Roth D A, Whirl M L, Velazquez-Estades L J, Walsh C T, Furie B, Furie B C
Center for Hemostasis and Thrombosis Research, New England Medical Center, Boston, Massachusetts.
J Biol Chem. 1995 Mar 10;270(10):5305-11. doi: 10.1074/jbc.270.10.5305.
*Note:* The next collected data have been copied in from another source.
Lemma r_run_app bs bs' r r' : r_run (bs ++ bs') r = Done (tt, r') <-> exists r1, r_run bs r = Done (tt, r1) /\ r_run bs' r1 = Done (tt, r').
Proof.
  revert r. induction bs as [|b bs IH]; intros r; cbn [app].
  - split; [by exists r|by intros (r1 & [= ->] & ?)].
  - rewrite r_run_cons. setoid_rewrite IH. setoid_rewrite r_run_cons. naive_solver.
Qed.

Lemma r_run_ok bs r r' : r_ok r -> r_run bs r = Done (tt, r') -> r_ok r' /\ forall w, later (lane_of w r) (lane_of w r').
Proof.
  revert r. induction bs as [|b bs IH]; intros r Hr; [by intros [= ->]|].
  rewrite r_run_cons. intros (r1 & E1 & E2). destruct (r_step_ok b r r1 Hr E1) as [Hr1 H1']. destruct (IH r1 Hr1 E2) as [Hr2 H2'].
  split; [done|]. intros w. etrans; [apply H1'|apply H2'].
Qed.

(** Without calls of the application nothing is undefined. *)
Definition pools_only (b : RAction) : Prop := match b with RCall _ => False | _ => True end.

Lemma r_run_inside bs r : r_ok r -> Forall pools_only bs -> exists r', r_run bs r = Done (tt, r').
Proof.
  revert r. induction bs as [|b bs IH]; intros r Hr; [by exists r|]. intros [Hb Hbs]%Forall_cons.
  destruct (r_step_inside b r Hr) as [r1 E1]; [by destruct b|]. destruct (r_step_ok b r r1 Hr E1) as [Hr1 _].
  destruct (IH r1 Hr1 Hbs) as [r2 E2]. exists r2. apply r_run_cons. by exists r1.
Qed.

(** What calls and closures keep of the client, a run keeps. *)
Section keeps.
Context (R : C -> C -> Prop) `{!PreOrder R}.
Context (R_call : forall k c x, call k c = Done (tt, x) -> R c x) (R_runs : forall t c, R c (runs t c).2) (R_drained : forall c, R c (drained c)).

Lemma after_keeps ts c : R c (foldl (fun c t => after t c) c ts).
Proof.
  revert c. induction ts as [|t ts IH]; intros c; [reflexivity|]. etrans; [|apply IH].
  unfold after. etrans; [apply R_runs|apply R_drained].
Qed.

Lemma r_step_keeps b r r' : r_ok r -> r_step b r = Done (tt, r') -> R (object r) (object r').
Proof.
  intros Hr E. destruct b as [c|w i|n].
  - destruct (r_step_called c r r' E) as [x Ex]. destruct (r_step_call c r x Hr Ex) as (r1 & E1 & _ & Ho & _).
    assert (r1 = r') as -> by congruence. rewrite Ho. etrans; [by eapply R_call|apply R_drained].
  - destruct (r_step_pool w i r Hr) as (ts & l' & r1 & _ & E1 & _ & _ & Ho & _). assert (r1 = r') as -> by congruence.
    rewrite Ho. apply after_keeps.
  - destruct (r_step_tick n r Hr) as (r1 & E1 & _ & Ho & _). assert (r1 = r') as -> by congruence. by rewrite Ho.
Qed.

Lemma r_run_keeps bs r r' : r_ok r -> r_run bs r = Done (tt, r') -> R (object r) (object r').
Proof.
  revert r. induction bs as [|b bs IH]; intros r Hr; [by intros [= ->]|]. rewrite r_run_cons. intros (r1 & E1 & E2).
  etrans; [by eapply r_step_keeps|]. apply IH; [by eapply r_step_ok|done].
Qed.
End keeps.

(** ** A closure on its way *)

(** The step is one of a pool, which hands the closure out. *)
Definition hands (t : T) (b : RAction) (r : Runtime) : Prop :=
  exists w i l', b = RPool w i /\ lane_step (inner_action i) (lane_of w r) = Done ([t], l').

(** The closure [n] of a lane, which is [t], is on its way. *)
Definition coming (w : Which) (t : T) (x : DataRef) (n k : nat) (r : Runtime) : Prop :=
  table (lane_of w r) !! n = Some t /\ exists L N, on_the_way x n L N k (sys (lane_of w r)).

Lemma inner_action_inj i x : inner_action i = AThread x -> i = IThread x.
Proof. by destruct i; intros [= ->]. Qed.

(** Each step leaves it there; the thread of its scheduler brings it nearer,
    until it is run on the client. *)
Lemma coming_step w t x n k b r r' : r_ok r -> coming w t x n k r -> r_step b r = Done (tt, r') ->
  (b <> RPool w (IThread x) /\ coming w t x n k r' \/
   b = RPool w (IThread x) /\ (exists k', k = S k' /\ coming w t x n k' r') \/
   b = RPool w (IThread x) /\ hands t b r /\ object r' = after t (object r)).
Proof.
  intros Hr (Ht & L & N & Hw) E.
  assert (Hlater : forall k', later (lane_of w r) (lane_of w r') -> on_the_way x n L N k' (sys (lane_of w r')) -> coming w t x n k' r').
  { intros k' Hla Hw'. split; [|by exists L, N]. eapply prefix_lookup_Some; [exact Ht|apply Hla]. }
  destruct b as [c|w0 i|m].
  - destruct (r_step_called c r r' E) as [y Ey]. destruct (r_step_call c r y Hr Ey) as (r1 & E1 & _ & _ & Hg & _).
    assert (r1 = r') as -> by congruence. left. split; [done|]. apply Hlater; [by apply grows_later|]. by apply (gr_way _ _ (Hg w)).
  - destruct (r_step_pool w0 i r Hr) as (ts & l' & r0 & El & E0 & Hr' & _ & Ho & Hg & Hg' & Hla). assert (r0 = r') as -> by congruence.
    destruct (decide (w0 = w)) as [->|Hne]; [destruct (decide (i = IThread x)) as [->|Hi]|].
    + right. destruct (lane_thread_way x n L N k t (lane_of w r) (ro_lane w r Hr) Hw Ht) as (ts1 & l1 & E1 & Hcase).
      cbn [inner_action] in El. assert (ts1 = ts /\ l1 = l') as [-> ->] by (split; congruence).
      destruct Hcase as [(k' & -> & Hw')|Hts]; [left|right]; (split; [done|]).
      * exists k'. split; [done|]. apply Hlater; [done|]. by apply (gr_way _ _ Hg).
      * split; [by exists w, (IThread x), l'; rewrite <- Hts|by rewrite Ho, Hts].
    + left. split; [congruence|]. apply Hlater; [done|]. apply (gr_way _ _ Hg).
      destruct (lane_other_way x n L N k (inner_action i) (lane_of w r) (ro_lane w r Hr)) as (l1 & E1 & Hw'); [by destruct i| |done|].
      { by intros ->%inner_action_inj. }
      by assert (l1 = l') as -> by congruence.
    + left. split; [congruence|]. specialize (Hg' w (not_eq_sym Hne)). apply Hlater; [by apply grows_later|]. by apply (gr_way _ _ Hg').
  - destruct (r_step_tick m r Hr) as (r0 & E0 & Hr' & _ & Hla). assert (r0 = r') as -> by congruence. left. split; [done|].
    destruct (Hla w) as [Hla1 El]. apply Hlater; [done|].
    destruct (lane_other_way x n L N k (ATick m) (lane_of w r) (ro_lane w r Hr) I ltac:(done) Hw) as (l1 & E1 & Hw').
    by assert (l1 = lane_of w r') as <- by congruence.
Qed.

Definition is_step (w : Which) (x : DataRef) (b : RAction) : bool :=
  match b with RPool w' i => bool_decide (w' = w) && bool_decide (i = IThread x) | _ => false end.

Lemma is_step_spec w x b : is_step w x b <-> b = RPool w (IThread x).
Proof.
  unfold is_step. destruct b; [by split| |by split]. rewrite Is_true_true, andb_true_iff, !bool_decide_eq_true.
  split; [by intros [-> ->]|by intros [= -> ->]].
Qed.

(** How often the thread of a pool takes a step. *)
Definition r_steps_of (w : Which) (x : DataRef) (bs : list RAction) : nat :=
  length (filter (is_step w x) bs).

(** In the run, a pool hands the closure out and it is run on the client. *)
Definition runs_in (t : T) (bs : list RAction) (r : Runtime) : Prop :=
  exists bs1 b bs2 r1 r2, bs = bs1 ++ b :: bs2 /\ r_run bs1 r = Done (tt, r1) /\ r_step b r1 = Done (tt, r2) /\
    hands t b r1 /\ object r2 = after t (object r1).

Lemma runs_in_here t b bs r r' : r_step b r = Done (tt, r') -> hands t b r -> object r' = after t (object r) -> runs_in t (b :: bs) r.
Proof. intros E Ht Ho. by exists [], b, bs, r, r'. Qed.

Lemma runs_in_later t b bs r r' : r_step b r = Done (tt, r') -> runs_in t bs r' -> runs_in t (b :: bs) r.
Proof.
  intros E (bs1 & b' & bs2 & r1 & r2 & -> & E1 & E2 & Ho). exists (b :: bs1), b', bs2, r1, r2. split; [done|]. split; [|done].
  cbn [r_run]. by rewrite (so_bind_Done _ _ _ _ _ E).
Qed.

Lemma runs_in_app t bs bs' r r' : r_run bs r = Done (tt, r') -> runs_in t bs' r' -> runs_in t (bs ++ bs') r.
Proof.
  revert r. induction bs as [|b bs IH]; intros r; [by intros [= ->]|]. rewrite r_run_cons. intros (r1 & E & E1) Hr.
  eapply runs_in_later; [done|by apply IH].
Qed.

Lemma runs_in_weaken t bs bs' r : runs_in t bs r -> runs_in t (bs ++ bs') r.
Proof. intros (bs1 & b & bs2 & r1 & r2 & -> & H'). exists bs1, b, (bs2 ++ bs'), r1, r2. split; [|done]. by rewrite <- app_assoc. Qed.

(** A closure that has run since was run on the client. *)
Lemma step_ran w t n b r r' : r_ok r -> r_step b r = Done (tt, r') -> table (lane_of w r) !! n = Some t ->
  n ∉ log (sys (lane_of w r)) -> n ∉ log (sys (lane_of w r')) \/ hands t b r /\ object r' = after t (object r).
Proof.
  intros Hr E Ht Hn. destruct b as [c|w0 i|m].
  - destruct (r_step_called c r r' E) as [y Ey]. destruct (r_step_call c r y Hr Ey) as (r1 & E1 & _ & _ & Hg & _).
    assert (r1 = r') as -> by congruence. left. by rewrite (gr_log _ _ (Hg w)).
  - destruct (r_step_pool w0 i r Hr) as (ts & l' & r1 & El & E1 & _ & Hh & Ho & Hg & Hg' & _). assert (r1 = r') as -> by congruence.
    destruct (decide (w0 = w)) as [->|Hne]; [|left; by rewrite (gr_log _ _ (Hg' w (not_eq_sym Hne)))].
    rewrite (gr_log _ _ Hg). destruct Hh as [[_ ->]|(n' & t' & -> & Ht' & _ & ->)]; [by left|].
    destruct (decide (n' = n)) as [->|Hnn]; [right|left; set_solver]. assert (t' = t) as -> by congruence.
    split; [by exists w, i, l'|by rewrite Ho].
  - destruct (r_step_tick m r Hr) as (r1 & E1 & _ & _ & Hla). assert (r1 = r') as -> by congruence.
    left. destruct (Hla w) as [_ El]. rewrite lane_tick in El. injection El as El. by rewrite <- El.
Qed.

Lemma run_ran w t n bs r r' : r_ok r -> r_run bs r = Done (tt, r') -> table (lane_of w r) !! n = Some t ->
  n ∉ log (sys (lane_of w r)) -> n ∉ log (sys (lane_of w r')) \/ runs_in t bs r.
Proof.
  revert r. induction bs as [|b bs IH]; intros r Hr; [intros [= ->]; by left|]. rewrite r_run_cons. intros (r1 & E & E1) Ht Hn.
  destruct (r_step_ok b r r1 Hr E) as [Hr1 Hla].
  destruct (step_ran w t n b r r1 Hr E Ht Hn) as [Hn1|[Hh Ho]]; [|right; by eapply runs_in_here].
  destruct (IH r1 Hr1 E1) as [Hn2|Hrun]; [|done|by left|right; by eapply runs_in_later].
  eapply prefix_lookup_Some; [exact Ht|apply Hla].
Qed.

Lemma coming_pos w t x n k r : coming w t x n k r -> (1 <= k)%nat.
Proof. intros (_ & L & N & Hw). by eapply on_the_way_pos. Qed.

Lemma coming_run w t x n k bs r r' : r_ok r -> coming w t x n k r -> r_run bs r = Done (tt, r') ->
  (k <= r_steps_of w x bs)%nat -> runs_in t bs r.
Proof.
  revert k r. induction bs as [|b bs IH]; intros k r Hr Hw.
  { intros _ Hk. apply coming_pos in Hw. cbn in Hk. lia. }
  rewrite r_run_cons. intros (r1 & E & E1) Hk. destruct (r_step_ok b r r1 Hr E) as [Hr1 _]. unfold r_steps_of in Hk.
  destruct (coming_step w t x n k b r r1 Hr Hw E) as [[Hb Hw']|[(-> & k' & -> & Hw')|(-> & Hh & Ho)]].
  - rewrite filter_cons_False in Hk by by rewrite is_step_spec. eapply runs_in_later; [done|by eapply IH].
  - rewrite filter_cons_True in Hk by by rewrite is_step_spec. cbn in Hk. eapply runs_in_later; [done|]. eapply IH; [done..|]. unfold r_steps_of. lia.
  - by eapply runs_in_here.
Qed.

(** What the theorems ask for in a run, of one lane. *)
Definition lane_after (w : Which) (bs : list RAction) (r : Runtime) : list ExecutorPool.Call * Z * option DataRef * nat :=
  match r_run bs r with
  | Done (_, r') => let l := lane_of w r' in (calls (sys l), clock (sys l), scheduler_ (sys l), enough_steps l)
  | _ => ([CDone], -1, None, 0%nat)
  end.

Lemma lane_after_run w b bs r r1 r2 v : r_step b r = Done (tt, r1) -> r_run bs r1 = Done (tt, r2) -> lane_after w (b :: bs) r = v ->
  let l := lane_of w r2 in calls (sys l) = v.1.1.1 /\ clock (sys l) = v.1.1.2 /\ scheduler_ (sys l) = v.1.2 /\ enough_steps l = v.2.
Proof.
  intros E1 E2 <-. unfold lane_after. rewrite (proj2 (r_run_cons _ _ _ _) (ex_intro _ _ (conj E1 E2))). by split_and!.
Qed.

(** A closure that a call posts, and what is enough for it to be run. *)
Lemma posted_runs c t bs0 bs r x r1 r2 r3 : r_ok r -> call c (object r) = Done (tt, x) -> t ∈ posted x ->
  r_step (RCall c) r = Done (tt, r1) -> r_run bs0 r1 = Done (tt, r2) -> r_run bs r2 = Done (tt, r3) ->
  calls (sys (lane_of (place t) r2)) = [] ->
  clock (sys (lane_of (place t) r)) + delay t <= clock (sys (lane_of (place t) r2)) ->
  (forall y, scheduler_ (sys (lane_of (place t) r2)) = Some y ->
     (enough_steps (lane_of (place t) r2) <= r_steps_of (place t) y bs)%nat) ->
  runs_in t (bs0 ++ bs) r1.
Proof.
  intros Hr Ex Ht E1 E2 E3 Hc Hclk Hbs. destruct (r_step_call c r x Hr Ex) as (r0 & E0 & Hr1 & _ & _ & Hh).
  assert (r0 = r1) as -> by congruence. destruct (r_run_ok bs0 r1 r2 Hr1 E2) as [Hr2 Hla].
  destruct (Hh t Ht) as (n & Hn & Hlog & Ha).
  destruct (run_ran (place t) t n bs0 r1 r2 Hr1 E2 Hn Hlog) as [Hlog2|Hrun]; [|by apply runs_in_weaken].
  destruct (awaited_way _ n _ (ro_lane (place t) r2 Hr2) Hc (la_awaited _ _ (Hla _) _ _ Ha) Hclk) as [|(y & Hy & N & Hw)]; [done|].
  eapply runs_in_app; [exact E2|]. eapply (coming_run (place t) t y n (enough_steps (lane_of (place t) r2))); [done| |exact E3|by apply Hbs].
  split; [|by eexists _, _]. eapply prefix_lookup_Some; [exact Hn|apply Hla].
Qed.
The gamma-glutamyl carboxylase and vitamin K epoxidase activities of a series of mutants of bovine vitamin K-dependent carboxylase with progressively larger COOH-terminal deletions have been analyzed. The recombinant wild-type (residues 1-758) and mutant protein carboxylases, Cbx 711, Cbx 676, and Cbx 572, representing residues 1-711, 1-676, and 1-572, respectively, were expressed in baculovirus-infected Sf9 cells. Wild-type carboxylase had a Km for the substrate Phe-Leu-Glu-Glu-Leu (FLEEL) of 0.87 mM; the carboxylation of FLEEL was stimulated 2.5-fold by proPT18, the propeptide of prothrombin. Its Km for vitamin K hydroquinone was 23 microM and the specific epoxidase activity of the carboxylase was 938 pmol vitamin KO/30 min/pmol of carboxylase. Cbx 711, which was also stimulated by proPT18, had a Km for FLEEL, a Km for vitamin K hydroquinone, and a specific epoxidase activity that was comparable to the wild-type carboxylase. In contrast Cbx 572 lacked both carboxylase and epoxidase activities. Although Cbx 676 had a normal carboxylase active site in terms of the Km for FLEEL and its stimulation by proPT18, the Km for vitamin K hydroquinone was 540 microM, and the specific epoxidase activity was 97 pmol KO/30 min/pmol of Cbx 676. The catalytic efficiencies of Cbx 676 for glutamate carboxylation and vitamin K epoxidation were decreased 15- and 400-fold, respectively, from wild-type enzyme reflecting the requirement for formation of an activated vitamin K species for carboxylation to occur. These data indicate that the truncation of COOH-terminal segments of the carboxylase had no effect on FLEEL or propeptide recognition, but in the case of Cbx 676, selectively affected the interaction with vitamin K hydroquinone and the generation of epoxidase activity. These data suggest that a vitamin K epoxidase activity domain may reside near the COOH terminus while the carboxylase active site domain resides toward the NH2 terminus.
对一系列羧基末端缺失逐渐增大的牛维生素K依赖性羧化酶突变体的γ-谷氨酰羧化酶和维生素K环氧化酶活性进行了分析。重组野生型(第1至758位氨基酸残基)以及分别代表第1至711、1至676和1至572位氨基酸残基的突变体蛋白羧化酶Cbx 711、Cbx 676和Cbx 572在杆状病毒感染的Sf9细胞中表达。野生型羧化酶对底物苯丙氨酸-亮氨酸-谷氨酸-谷氨酸-亮氨酸(FLEEL)的Km值为0.87 mM;凝血酶原前肽proPT18可使FLEEL的羧化反应增强2.5倍。其对维生素K氢醌的Km值为23 μM,羧化酶的特异性环氧化酶活性为938 pmol维生素K0/30分钟/pmol羧化酶。同样受proPT18刺激的Cbx 711对FLEEL的Km值、对维生素K氢醌的Km值以及特异性环氧化酶活性与野生型羧化酶相当。相比之下,Cbx 572既缺乏羧化酶活性也缺乏环氧化酶活性。尽管就FLEEL的Km值及其受proPT18的刺激而言,Cbx 676具有正常的羧化酶活性位点,但其对维生素K氢醌的Km值为540 μM,特异性环氧化酶活性为97 pmol K0/30分钟/pmol Cbx 676。与野生型酶相比,Cbx 676对谷氨酸羧化和维生素K环氧化的催化效率分别降低了15倍和400倍,这反映了羧化反应发生需要形成活化的维生素K物种。这些数据表明,羧化酶羧基末端片段的截短对FLEEL或前肽识别没有影响,但在Cbx 676的情况下,选择性地影响了与维生素K氢醌的相互作用以及环氧化酶活性的产生。这些数据表明,维生素K环氧化酶活性结构域可能位于羧基末端附近,而羧化酶活性位点结构域位于氨基末端附近。